Eine volumenmässig bedeutende Automarke wird in der Schweiz nicht produziert. Allein, die Schweizer Zulieferer der Automobilindustrie ergeben in ihrer Summe einen nicht wahrhaftig wahrgenommenen Giganten. Die Autobranche ist hierzulande zwar kaum direkt sichtbar, ihre Exportkraft indes mächtig. Gut 20 000 Menschen zirka dürften ihr Brot darin verdienen. Dies bei einer geschätzten Bruttowertschöpfung von rund 10 Milliarden Franken – nicht wirklich unbedeutende Zahlen. Genauso, wie wir keine eigene Automarke fabrizieren, gibt es seit der Le-Mans-Katastrophe von 1955 auch keine Rundstreckenrennen respektiv ernst zu nehmende Rennstrecken mehr in der Schweiz. Am 11. Juni 1955 säumten seinerzeit 250 000 Fans die 14 km lange Rennstrecke von Le Mans (F). Um 18.19 Uhr, zwei Stunden nach dem Start, krachte der Franzose Pierre Levegh nach einer Kollision mit 260 km/h vor der grossen Tribüne in die Abschrankung, wurde in die Luft geschleudert, fiel auf die Fahrbahn zurück, und der Wagen explodierte. Rasiermesserscharfe Teile des Rennwagens durchbohrten Menschen und verstümmelten sie. Feuer brach aus. Der Unfall forderte 85 Tote und 100 Verletzte. Der damalige Renndirektor Charles Faroux liess weiterfahren.
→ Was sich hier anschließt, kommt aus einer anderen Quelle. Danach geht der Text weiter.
(* ===== verification/FlatMemory.v ===== *)
(** * Flat memory, and buffers as arrays of bytes

    What the models of the memory objects of two adapters share: memory as a
    function from addresses, block copies, kernels as functions on the bytes of
    their arguments, and the arrays of bytes that buffers stand for. *)
From stdpp Require Import base numbers list.
Local Open Scope Z_scope.

(** ** Memory *)
Definition memory : Type := Z → Z.
Definition in_range (p n a : Z) : bool := (p <=? a) && (a <? p + n).

Definition memcpy (dst src n : Z) (m : memory) : memory :=
  λ a, if in_range dst n a then m (src + (a - dst)) else m a.

(** ** Kernels

    A kernel is what it does to its memory object arguments: from the bytes of
    all of them, the new byte at an offset of one of them. *)
Definition kernel : Type := list (Z → Z) → nat → Z → option Z.

Definition store_arg (k : kernel) (views : list (Z → Z)) (i : nat) (p n : Z) (m : memory) : memory :=
  λ a, if in_range p n a then default (m a) (k views i (a - p)) else m a.
Fixpoint run_args (k : kernel) (views : list (Z → Z)) (i : nat) (args : list (Z * Z)) (m : memory) : memory :=
  match args with [] => m | (p, n) :: l => run_args k views (S i) l (store_arg k views i p n m) end.
Definition run_kernel (k : kernel) (args : list (Z * Z)) (m : memory) : memory :=
  run_args k ((λ x o, m (x.1 + o)) <$> args) 0 args m.

(** ** Arrays

    A byte is undefined where it has not been written or a command has failed. *)
Abbreviation content := (Z → option Z).
Definition upd (c : content) (off n : Z) (f : Z → option Z) : content :=
  λ i, if in_range off n i then f (i - off) else c i.

(** [data] is what the array holds from [off] on, as far as that is defined. *)
Definition agrees (c : content) (off n : Z) (data : Z → Z) : Prop :=
  ∀ i v, 0 ≤ i < n → c (off + i) = Some v → data i = v.

(** ** Facts *)
Lemma in_range_true p n a : in_range p n a = true ↔ p ≤ a < p + n.
Proof. unfold in_range. rewrite andb_true_iff, Z.leb_le, Z.ltb_lt. done. Qed.
Lemma in_range_false p n a : in_range p n a = false ↔ ¬ p ≤ a < p + n.
Proof. rewrite <-in_range_true. by destruct (in_range p n a). Qed.

Ltac ranges := repeat match goal with
  | H : in_range _ _ _ = true |- _ => apply in_range_true in H
  | H : in_range _ _ _ = false |- _ => apply in_range_false in H
  | |- in_range _ _ _ = true => apply in_range_true
  | |- in_range _ _ _ = false => apply in_range_false
  end.

Lemma memcpy_outside dst src n m a : in_range dst n a = false → memcpy dst src n m a = m a.
Proof. unfold memcpy. by intros ->. Qed.
Lemma memcpy_inside dst src n m i : 0 ≤ i < n → memcpy dst src n m (dst + i) = m (src + i).
Proof.
  intros Hi. unfold memcpy. replace (in_range dst n (dst + i)) with true by (symmetry; ranges; lia). f_equal. lia.
Qed.

Lemma upd_inside c off n f i : in_range off n i = true → upd c off n f i = f (i - off).
Proof. unfold upd. by intros ->. Qed.
Lemma upd_outside c off n f i : in_range off n i = false → upd c off n f i = c i.
Proof. unfold upd. by intros ->. Qed.
Lemma upd_lost c off n i v : upd c off n (λ _, None) i = Some v → in_range off n i = false ∧ c i = Some v.
Proof. unfold upd. by destruct (in_range off n i). Qed.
Was im ersten Moment pietät- und herzlos anmuten mochte, hatte einen wohldurchdachten Hintergrund. Hätte Faroux das Rennen nämlich abgebrochen, wäre ein Durchkommen für die Retter und Rettungsfahrzeuge unmöglich geworden. So blieben die engen und begrenzten Zufahrten frei. Zehn Tage nach der Katastrophe sagte Pfarrer Morgenthaler in den barocken Gewölben der Heiliggeistkirche zu Bern: «Auf irgendeinem Wege sind wir alle ein wenig mitschuldig an dem, was in Le Mans geschehen ist. Die Menschen in aller Welt hätten schon lange vor Le Mans allerlei Grund gehabt, aufzustehen und gegen solche Anlässe aufzutreten in einer Weise, dass sie sehr schnell von der Bildfläche unseres modernen Lebens verschwunden wären.» Die Kirchgemeinde liess den Worten Taten folgen und heisst eine Resolution gut, die ein Verbot von Rundstreckenrennen auf dem Gebiet der Eidgenossenschaft fordert.
Rennen in Zürich geplant
Nun, möglicherweise wird dieses prähistorische Verbot bald Geschichte. Am 10. Juni 2018 soll nämlich der Start zum E-Prix Zürich erfolgen. Den Lead hat der Verein «e-mobil Züri» und «OK E-Prix Zürich» um OK-Präsident und FDP-Gemeinderat Roger Tognella. Vorgesehen ist ein Rundstreckenrennen vom Hafen Enge über den General-Guisan-Quai sowie die Stocker-, Dreikönig-, Gotthard- und Alfred-Escher-Strasse. Noch fehlt indes die Bewilligung des Stadtrates. «Die Stadt hat noch einige Auflagen, welche die Organisatoren erfüllen müssen», sagt Mathias Ninck, Sprecher des Zürcher Sicherheitsdepartementes. Allein an dieser Zusage dürfte es kaum scheitern. Zu viel wirtschaftliche und politische Macht ist in den Reihen der Befürworter vereint. Entschieden wird im Januar; nichtsdestotrotz figuriert das Rennen bereits im offiziellen Kalender.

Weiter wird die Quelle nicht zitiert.